### WHAT THE TASK REQUIRES:
Please give back word for word the lines below, from the first one through the one with "From Stdlib Require Import ZArith".

### PROVIDED ENTRIES:
--- --- ---

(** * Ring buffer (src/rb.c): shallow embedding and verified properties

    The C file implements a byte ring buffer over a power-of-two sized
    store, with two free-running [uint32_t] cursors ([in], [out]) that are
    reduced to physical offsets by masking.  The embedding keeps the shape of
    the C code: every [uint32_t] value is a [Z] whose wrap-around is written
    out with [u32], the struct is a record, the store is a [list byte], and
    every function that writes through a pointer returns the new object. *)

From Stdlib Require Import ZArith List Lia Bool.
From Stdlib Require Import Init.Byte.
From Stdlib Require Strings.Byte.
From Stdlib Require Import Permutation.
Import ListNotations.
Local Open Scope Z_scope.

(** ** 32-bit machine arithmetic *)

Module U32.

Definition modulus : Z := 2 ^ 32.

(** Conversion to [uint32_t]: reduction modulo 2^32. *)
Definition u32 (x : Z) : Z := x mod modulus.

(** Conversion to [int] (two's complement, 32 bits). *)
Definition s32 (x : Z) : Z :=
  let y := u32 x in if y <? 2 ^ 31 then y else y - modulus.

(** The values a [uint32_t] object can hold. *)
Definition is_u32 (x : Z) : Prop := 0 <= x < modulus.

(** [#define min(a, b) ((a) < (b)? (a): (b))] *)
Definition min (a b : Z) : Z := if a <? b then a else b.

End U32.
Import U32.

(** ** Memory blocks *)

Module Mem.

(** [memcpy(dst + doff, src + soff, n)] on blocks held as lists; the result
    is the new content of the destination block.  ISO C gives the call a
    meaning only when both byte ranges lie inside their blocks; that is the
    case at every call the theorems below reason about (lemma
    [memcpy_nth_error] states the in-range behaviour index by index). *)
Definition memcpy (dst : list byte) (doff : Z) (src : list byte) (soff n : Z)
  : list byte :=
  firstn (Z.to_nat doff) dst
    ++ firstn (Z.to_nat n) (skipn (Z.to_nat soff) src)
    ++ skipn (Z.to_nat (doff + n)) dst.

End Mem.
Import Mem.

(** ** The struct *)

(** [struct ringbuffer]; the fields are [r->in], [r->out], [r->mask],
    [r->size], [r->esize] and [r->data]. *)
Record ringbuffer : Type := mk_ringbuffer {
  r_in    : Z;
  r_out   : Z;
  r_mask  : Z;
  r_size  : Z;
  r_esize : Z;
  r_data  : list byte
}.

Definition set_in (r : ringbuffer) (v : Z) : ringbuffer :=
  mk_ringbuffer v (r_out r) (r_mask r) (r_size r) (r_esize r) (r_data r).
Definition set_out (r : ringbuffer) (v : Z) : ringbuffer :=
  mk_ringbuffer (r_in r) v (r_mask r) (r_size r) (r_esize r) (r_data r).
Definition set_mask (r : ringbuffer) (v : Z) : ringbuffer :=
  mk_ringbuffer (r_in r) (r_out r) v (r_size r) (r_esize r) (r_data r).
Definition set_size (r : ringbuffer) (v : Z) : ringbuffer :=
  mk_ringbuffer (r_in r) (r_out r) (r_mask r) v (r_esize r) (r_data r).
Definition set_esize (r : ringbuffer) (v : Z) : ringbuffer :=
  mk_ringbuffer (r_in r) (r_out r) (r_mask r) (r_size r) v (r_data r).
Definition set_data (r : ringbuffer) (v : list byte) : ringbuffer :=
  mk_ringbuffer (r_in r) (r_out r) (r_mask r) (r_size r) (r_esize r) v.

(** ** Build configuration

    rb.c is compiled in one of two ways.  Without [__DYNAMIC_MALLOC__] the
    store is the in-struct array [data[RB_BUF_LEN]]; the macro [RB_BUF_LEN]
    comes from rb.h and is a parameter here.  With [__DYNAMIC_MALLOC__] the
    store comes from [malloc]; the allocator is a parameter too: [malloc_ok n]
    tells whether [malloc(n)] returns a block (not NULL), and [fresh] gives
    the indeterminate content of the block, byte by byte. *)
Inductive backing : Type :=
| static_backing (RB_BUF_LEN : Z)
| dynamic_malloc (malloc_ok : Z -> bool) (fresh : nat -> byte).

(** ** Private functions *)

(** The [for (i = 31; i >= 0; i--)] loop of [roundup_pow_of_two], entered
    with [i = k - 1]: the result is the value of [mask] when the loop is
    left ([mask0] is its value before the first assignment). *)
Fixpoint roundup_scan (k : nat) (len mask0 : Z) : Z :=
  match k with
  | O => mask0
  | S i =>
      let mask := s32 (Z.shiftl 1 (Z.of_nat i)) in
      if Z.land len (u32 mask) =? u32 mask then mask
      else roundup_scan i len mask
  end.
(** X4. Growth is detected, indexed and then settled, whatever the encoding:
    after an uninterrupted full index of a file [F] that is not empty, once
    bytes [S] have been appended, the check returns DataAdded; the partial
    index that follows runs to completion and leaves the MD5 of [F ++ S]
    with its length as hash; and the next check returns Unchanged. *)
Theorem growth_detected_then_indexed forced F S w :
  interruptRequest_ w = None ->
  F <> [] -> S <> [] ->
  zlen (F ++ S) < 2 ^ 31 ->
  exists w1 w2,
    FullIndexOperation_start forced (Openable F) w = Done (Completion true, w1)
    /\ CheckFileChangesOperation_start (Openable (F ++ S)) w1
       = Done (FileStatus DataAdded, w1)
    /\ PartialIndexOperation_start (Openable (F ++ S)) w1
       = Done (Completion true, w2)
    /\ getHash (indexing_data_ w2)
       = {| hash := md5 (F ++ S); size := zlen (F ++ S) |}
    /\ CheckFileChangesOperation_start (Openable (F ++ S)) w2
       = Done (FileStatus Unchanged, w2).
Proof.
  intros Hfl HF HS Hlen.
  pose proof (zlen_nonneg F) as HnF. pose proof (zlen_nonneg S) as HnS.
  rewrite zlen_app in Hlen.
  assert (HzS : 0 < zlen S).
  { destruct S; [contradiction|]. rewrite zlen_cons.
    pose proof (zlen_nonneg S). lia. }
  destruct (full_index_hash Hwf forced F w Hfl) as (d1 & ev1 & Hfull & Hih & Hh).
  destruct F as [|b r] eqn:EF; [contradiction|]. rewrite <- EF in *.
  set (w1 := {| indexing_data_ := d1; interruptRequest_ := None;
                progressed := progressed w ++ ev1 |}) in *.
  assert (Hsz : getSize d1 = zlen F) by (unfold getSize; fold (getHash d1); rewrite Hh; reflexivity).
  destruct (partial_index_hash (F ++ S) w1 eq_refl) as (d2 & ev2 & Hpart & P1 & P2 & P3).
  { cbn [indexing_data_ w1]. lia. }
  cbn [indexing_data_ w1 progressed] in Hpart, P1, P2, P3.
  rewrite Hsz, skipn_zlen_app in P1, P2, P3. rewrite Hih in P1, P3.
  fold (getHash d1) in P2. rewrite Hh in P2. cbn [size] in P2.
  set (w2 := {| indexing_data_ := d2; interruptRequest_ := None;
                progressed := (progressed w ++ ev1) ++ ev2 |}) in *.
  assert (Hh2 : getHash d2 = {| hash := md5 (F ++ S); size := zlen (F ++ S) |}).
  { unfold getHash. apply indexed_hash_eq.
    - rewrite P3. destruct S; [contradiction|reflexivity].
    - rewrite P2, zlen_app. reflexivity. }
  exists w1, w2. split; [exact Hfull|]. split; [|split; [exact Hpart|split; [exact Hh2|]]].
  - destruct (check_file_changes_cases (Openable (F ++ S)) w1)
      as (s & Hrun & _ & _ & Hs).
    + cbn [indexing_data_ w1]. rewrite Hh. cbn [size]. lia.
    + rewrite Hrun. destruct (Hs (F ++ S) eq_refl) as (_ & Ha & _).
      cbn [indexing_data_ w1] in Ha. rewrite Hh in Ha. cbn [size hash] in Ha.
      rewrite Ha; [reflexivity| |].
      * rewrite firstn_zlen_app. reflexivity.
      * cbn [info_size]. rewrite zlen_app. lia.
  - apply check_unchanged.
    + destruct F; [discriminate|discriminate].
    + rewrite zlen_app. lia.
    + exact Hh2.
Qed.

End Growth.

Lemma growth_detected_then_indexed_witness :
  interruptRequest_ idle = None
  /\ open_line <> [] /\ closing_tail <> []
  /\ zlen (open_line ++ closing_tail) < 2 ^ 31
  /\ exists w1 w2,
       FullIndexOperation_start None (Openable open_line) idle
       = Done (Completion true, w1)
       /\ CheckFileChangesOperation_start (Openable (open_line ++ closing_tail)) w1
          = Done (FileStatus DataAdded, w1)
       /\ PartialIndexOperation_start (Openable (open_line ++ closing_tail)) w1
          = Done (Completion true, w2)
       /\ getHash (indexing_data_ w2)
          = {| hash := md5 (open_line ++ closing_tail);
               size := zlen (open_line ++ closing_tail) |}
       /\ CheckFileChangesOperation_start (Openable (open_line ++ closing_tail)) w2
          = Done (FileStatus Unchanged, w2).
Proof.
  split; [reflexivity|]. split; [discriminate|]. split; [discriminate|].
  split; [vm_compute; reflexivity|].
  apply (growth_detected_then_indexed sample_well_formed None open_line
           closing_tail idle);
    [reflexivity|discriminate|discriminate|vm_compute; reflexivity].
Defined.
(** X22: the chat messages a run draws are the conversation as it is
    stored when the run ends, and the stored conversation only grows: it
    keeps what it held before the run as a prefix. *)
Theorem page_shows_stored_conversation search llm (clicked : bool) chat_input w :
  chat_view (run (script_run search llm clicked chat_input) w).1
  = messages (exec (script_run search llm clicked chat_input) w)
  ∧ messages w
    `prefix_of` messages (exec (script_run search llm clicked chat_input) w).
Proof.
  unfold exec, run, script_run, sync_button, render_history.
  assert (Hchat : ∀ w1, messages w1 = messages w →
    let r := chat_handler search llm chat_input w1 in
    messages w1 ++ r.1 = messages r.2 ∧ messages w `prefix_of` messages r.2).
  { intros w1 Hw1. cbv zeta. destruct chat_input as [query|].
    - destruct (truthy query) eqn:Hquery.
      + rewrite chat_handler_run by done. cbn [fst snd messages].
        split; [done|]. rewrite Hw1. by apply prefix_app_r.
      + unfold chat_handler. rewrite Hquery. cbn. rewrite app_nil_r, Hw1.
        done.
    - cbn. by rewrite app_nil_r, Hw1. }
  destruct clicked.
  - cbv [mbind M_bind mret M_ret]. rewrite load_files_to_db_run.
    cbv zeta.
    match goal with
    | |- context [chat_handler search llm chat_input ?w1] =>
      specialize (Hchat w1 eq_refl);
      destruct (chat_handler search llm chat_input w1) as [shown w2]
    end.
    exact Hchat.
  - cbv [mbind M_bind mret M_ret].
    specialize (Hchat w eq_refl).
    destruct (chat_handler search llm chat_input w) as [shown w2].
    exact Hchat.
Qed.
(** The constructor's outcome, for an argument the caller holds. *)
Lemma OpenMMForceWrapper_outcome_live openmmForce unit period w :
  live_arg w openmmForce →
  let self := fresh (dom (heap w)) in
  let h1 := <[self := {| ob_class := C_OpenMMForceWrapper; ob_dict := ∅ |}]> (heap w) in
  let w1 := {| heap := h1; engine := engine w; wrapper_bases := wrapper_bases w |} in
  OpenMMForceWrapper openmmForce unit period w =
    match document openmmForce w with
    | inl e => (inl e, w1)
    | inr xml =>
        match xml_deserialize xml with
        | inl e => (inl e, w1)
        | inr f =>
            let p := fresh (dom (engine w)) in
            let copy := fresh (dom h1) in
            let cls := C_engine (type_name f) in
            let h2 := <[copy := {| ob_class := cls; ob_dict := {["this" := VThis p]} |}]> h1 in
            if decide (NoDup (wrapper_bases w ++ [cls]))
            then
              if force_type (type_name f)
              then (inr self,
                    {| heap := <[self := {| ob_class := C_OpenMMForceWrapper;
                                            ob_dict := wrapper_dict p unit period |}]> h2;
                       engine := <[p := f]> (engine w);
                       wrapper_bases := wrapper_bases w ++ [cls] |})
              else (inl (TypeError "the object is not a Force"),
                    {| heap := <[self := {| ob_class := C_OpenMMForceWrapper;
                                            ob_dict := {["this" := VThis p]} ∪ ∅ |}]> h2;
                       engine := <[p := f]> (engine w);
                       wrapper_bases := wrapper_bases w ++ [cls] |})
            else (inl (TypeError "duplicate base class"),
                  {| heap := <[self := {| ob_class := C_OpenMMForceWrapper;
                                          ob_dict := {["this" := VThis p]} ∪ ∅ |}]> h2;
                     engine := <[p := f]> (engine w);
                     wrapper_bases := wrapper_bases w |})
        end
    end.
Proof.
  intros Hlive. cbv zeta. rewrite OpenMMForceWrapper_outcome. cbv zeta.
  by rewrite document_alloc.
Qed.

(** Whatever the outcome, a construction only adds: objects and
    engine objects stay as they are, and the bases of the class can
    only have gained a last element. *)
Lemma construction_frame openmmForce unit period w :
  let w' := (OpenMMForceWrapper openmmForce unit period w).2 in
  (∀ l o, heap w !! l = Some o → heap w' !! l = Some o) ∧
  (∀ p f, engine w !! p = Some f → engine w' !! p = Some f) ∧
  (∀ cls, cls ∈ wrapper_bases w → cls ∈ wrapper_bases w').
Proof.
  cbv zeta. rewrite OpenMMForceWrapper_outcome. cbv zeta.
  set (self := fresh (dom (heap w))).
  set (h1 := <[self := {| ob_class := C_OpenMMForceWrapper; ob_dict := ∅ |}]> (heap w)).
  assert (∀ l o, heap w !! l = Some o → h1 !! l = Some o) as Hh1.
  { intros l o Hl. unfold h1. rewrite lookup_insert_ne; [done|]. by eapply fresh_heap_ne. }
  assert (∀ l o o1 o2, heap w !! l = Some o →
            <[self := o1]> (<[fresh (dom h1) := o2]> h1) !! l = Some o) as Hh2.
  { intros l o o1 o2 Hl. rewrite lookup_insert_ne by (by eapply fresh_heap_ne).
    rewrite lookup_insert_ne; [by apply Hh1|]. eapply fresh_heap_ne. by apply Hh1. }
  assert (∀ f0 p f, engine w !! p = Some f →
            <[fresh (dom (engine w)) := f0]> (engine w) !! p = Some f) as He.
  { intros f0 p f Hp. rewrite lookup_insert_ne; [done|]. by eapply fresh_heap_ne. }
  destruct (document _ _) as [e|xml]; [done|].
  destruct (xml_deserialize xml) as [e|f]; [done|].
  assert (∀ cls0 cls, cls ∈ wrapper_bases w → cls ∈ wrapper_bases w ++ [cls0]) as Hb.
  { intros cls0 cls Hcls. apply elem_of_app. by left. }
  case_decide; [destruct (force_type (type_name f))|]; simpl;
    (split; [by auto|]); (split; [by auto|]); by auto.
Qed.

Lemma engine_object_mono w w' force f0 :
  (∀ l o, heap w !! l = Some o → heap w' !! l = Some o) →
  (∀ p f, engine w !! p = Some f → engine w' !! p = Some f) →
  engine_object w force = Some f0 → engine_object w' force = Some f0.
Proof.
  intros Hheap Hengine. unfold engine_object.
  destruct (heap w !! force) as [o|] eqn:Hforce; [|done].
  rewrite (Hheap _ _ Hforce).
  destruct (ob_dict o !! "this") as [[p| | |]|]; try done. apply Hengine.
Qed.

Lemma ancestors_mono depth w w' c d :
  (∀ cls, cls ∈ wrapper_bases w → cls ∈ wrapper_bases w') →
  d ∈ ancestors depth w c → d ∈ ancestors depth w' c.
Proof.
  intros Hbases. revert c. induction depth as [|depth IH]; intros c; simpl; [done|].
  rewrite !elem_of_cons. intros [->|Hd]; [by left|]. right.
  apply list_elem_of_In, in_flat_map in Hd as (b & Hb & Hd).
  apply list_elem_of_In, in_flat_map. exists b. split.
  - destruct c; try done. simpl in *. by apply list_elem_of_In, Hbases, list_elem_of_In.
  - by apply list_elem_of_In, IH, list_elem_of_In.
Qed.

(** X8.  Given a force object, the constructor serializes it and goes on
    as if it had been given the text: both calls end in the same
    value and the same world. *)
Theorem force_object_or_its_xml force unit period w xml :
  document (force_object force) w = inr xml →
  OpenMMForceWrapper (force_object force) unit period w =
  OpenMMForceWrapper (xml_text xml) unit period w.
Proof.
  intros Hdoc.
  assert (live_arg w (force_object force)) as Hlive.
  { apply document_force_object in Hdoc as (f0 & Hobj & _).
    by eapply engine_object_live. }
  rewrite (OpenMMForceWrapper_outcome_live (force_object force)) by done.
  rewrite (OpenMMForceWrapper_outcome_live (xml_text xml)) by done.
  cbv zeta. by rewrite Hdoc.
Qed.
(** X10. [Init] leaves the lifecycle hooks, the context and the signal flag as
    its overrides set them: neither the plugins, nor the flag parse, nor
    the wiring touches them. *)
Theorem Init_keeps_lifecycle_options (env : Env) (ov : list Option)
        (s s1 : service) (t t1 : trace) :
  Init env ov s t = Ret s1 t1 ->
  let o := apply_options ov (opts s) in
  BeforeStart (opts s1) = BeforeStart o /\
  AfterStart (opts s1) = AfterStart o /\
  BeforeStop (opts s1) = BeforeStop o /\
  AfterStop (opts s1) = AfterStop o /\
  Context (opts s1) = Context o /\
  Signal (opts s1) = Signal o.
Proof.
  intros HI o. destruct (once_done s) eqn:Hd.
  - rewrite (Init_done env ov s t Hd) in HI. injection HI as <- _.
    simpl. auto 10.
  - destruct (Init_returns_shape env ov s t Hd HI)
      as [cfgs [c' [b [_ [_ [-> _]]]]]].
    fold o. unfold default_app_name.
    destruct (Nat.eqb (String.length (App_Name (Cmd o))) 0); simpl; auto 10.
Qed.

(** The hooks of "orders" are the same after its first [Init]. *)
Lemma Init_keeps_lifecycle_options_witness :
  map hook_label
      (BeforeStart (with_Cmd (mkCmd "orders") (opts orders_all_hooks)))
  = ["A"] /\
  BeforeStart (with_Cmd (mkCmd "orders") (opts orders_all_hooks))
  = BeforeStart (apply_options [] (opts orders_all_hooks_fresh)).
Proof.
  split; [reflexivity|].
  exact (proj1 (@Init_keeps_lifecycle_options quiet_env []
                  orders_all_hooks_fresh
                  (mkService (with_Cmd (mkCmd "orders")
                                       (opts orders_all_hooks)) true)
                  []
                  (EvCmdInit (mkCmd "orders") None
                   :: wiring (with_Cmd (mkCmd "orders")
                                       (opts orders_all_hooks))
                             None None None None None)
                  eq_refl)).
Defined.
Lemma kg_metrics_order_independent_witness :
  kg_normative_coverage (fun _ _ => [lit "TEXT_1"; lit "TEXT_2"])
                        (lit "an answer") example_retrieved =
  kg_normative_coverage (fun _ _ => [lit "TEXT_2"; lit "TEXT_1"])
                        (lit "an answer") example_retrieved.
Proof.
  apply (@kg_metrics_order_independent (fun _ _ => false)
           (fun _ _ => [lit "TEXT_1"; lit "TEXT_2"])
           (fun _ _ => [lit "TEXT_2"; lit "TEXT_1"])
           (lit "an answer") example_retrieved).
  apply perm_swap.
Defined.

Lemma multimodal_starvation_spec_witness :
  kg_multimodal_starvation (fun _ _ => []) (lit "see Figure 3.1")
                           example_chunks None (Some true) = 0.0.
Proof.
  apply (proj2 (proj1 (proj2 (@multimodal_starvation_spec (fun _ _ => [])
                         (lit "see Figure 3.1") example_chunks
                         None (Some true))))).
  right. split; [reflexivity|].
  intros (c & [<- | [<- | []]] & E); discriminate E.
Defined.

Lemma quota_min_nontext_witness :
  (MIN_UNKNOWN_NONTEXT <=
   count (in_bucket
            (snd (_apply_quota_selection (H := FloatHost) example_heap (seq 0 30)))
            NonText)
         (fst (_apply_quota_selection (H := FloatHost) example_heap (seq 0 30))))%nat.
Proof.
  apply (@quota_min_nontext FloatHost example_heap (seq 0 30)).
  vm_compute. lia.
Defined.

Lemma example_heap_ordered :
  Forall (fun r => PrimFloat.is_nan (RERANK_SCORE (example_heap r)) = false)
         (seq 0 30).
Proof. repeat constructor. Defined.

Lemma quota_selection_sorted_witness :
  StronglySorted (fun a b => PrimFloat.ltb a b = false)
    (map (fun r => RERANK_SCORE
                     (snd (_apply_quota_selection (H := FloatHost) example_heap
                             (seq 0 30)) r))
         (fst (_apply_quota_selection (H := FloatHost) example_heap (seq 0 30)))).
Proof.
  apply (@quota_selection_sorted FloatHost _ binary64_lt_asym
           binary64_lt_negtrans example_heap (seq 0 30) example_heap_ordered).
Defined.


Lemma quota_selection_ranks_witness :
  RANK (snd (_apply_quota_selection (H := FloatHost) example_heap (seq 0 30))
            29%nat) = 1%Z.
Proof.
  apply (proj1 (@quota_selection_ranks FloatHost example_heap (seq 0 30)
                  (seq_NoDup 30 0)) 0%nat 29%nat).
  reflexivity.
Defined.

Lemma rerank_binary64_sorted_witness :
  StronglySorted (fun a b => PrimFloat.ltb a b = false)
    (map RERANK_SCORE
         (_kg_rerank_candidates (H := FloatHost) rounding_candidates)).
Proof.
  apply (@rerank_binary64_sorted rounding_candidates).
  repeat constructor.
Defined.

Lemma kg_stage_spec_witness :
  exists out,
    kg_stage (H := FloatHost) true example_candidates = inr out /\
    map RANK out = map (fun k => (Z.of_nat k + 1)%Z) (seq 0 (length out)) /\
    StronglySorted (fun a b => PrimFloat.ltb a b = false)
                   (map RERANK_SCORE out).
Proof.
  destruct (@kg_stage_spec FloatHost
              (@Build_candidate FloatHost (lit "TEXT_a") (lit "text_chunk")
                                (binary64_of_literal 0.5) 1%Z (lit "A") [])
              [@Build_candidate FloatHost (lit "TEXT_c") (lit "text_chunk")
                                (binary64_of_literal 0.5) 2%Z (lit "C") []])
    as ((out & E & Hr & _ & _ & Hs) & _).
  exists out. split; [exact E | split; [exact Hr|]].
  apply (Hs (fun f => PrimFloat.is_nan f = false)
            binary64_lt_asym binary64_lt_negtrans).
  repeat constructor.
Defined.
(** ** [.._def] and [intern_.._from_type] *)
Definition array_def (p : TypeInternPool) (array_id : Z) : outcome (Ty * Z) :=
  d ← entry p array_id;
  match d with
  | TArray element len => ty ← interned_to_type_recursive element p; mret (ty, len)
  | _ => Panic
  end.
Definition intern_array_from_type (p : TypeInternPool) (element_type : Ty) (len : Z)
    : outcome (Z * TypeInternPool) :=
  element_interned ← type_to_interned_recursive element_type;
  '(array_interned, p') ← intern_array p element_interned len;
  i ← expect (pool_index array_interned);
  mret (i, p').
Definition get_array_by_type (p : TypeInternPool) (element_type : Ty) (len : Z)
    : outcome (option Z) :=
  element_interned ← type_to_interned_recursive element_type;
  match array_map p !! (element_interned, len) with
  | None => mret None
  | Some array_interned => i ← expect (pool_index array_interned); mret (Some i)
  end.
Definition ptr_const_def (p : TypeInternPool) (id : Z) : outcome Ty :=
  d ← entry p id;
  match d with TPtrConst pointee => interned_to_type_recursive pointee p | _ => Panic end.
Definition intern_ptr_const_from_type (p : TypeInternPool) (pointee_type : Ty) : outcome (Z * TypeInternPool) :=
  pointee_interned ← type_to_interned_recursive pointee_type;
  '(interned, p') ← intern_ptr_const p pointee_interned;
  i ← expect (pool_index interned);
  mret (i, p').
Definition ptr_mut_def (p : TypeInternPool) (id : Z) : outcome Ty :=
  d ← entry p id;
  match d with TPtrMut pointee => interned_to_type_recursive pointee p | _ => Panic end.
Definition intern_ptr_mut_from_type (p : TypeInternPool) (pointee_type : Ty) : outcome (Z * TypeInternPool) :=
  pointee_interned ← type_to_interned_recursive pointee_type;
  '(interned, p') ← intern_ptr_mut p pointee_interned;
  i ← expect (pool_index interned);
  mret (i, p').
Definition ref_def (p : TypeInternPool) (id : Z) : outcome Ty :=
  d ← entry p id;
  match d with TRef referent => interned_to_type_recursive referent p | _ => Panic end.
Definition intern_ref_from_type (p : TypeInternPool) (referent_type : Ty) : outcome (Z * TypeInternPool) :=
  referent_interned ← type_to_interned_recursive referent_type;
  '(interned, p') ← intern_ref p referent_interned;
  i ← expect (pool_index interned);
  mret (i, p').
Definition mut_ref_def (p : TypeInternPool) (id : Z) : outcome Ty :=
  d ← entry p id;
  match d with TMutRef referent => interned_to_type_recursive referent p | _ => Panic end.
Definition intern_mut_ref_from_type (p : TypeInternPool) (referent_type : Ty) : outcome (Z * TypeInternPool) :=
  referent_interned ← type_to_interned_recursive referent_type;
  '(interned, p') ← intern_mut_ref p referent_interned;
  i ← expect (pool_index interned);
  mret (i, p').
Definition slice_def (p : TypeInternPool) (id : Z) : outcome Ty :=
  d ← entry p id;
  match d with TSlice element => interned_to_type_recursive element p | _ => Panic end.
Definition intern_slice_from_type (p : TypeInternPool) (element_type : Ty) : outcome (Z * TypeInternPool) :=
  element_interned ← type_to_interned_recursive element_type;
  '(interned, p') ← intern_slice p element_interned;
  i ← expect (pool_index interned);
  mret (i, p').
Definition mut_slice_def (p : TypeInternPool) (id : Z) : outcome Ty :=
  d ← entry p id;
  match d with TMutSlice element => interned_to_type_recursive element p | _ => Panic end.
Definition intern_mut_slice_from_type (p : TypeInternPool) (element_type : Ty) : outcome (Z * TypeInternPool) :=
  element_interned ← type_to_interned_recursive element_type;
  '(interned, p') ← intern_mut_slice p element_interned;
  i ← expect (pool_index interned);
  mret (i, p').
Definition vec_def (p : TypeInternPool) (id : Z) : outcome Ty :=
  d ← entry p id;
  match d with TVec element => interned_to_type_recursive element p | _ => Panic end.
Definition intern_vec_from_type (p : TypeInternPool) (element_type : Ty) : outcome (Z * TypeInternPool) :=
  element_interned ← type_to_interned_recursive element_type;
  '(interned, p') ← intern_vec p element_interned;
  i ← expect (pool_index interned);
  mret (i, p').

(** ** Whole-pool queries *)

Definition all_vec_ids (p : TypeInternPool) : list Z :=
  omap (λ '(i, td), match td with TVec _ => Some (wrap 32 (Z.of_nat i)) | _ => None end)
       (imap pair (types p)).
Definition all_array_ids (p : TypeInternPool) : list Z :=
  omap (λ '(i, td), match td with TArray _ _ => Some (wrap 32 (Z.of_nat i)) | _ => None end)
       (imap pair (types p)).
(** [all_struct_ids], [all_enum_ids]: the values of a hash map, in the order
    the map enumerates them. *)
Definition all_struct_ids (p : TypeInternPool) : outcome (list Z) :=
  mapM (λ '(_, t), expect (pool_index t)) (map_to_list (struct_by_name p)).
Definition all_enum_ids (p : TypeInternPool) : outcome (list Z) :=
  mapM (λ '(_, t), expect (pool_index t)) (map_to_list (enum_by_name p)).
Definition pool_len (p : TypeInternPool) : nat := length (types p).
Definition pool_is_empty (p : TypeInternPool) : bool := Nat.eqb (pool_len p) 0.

--- --- ---

### YOUR RESPONSE:
(** * Ring buffer (src/rb.c): shallow embedding and verified properties

    The C file implements a byte ring buffer over a power-of-two sized
    store, with two free-running [uint32_t] cursors ([in], [out]) that are
    reduced to physical offsets by masking.  The embedding keeps the shape of
    the C code: every [uint32_t] value is a [Z] whose wrap-around is written
    out with [u32], the struct is a record, the store is a [list byte], and
    every function that writes through a pointer returns the new object. *)

From Stdlib Require Import ZArith List Lia Bool.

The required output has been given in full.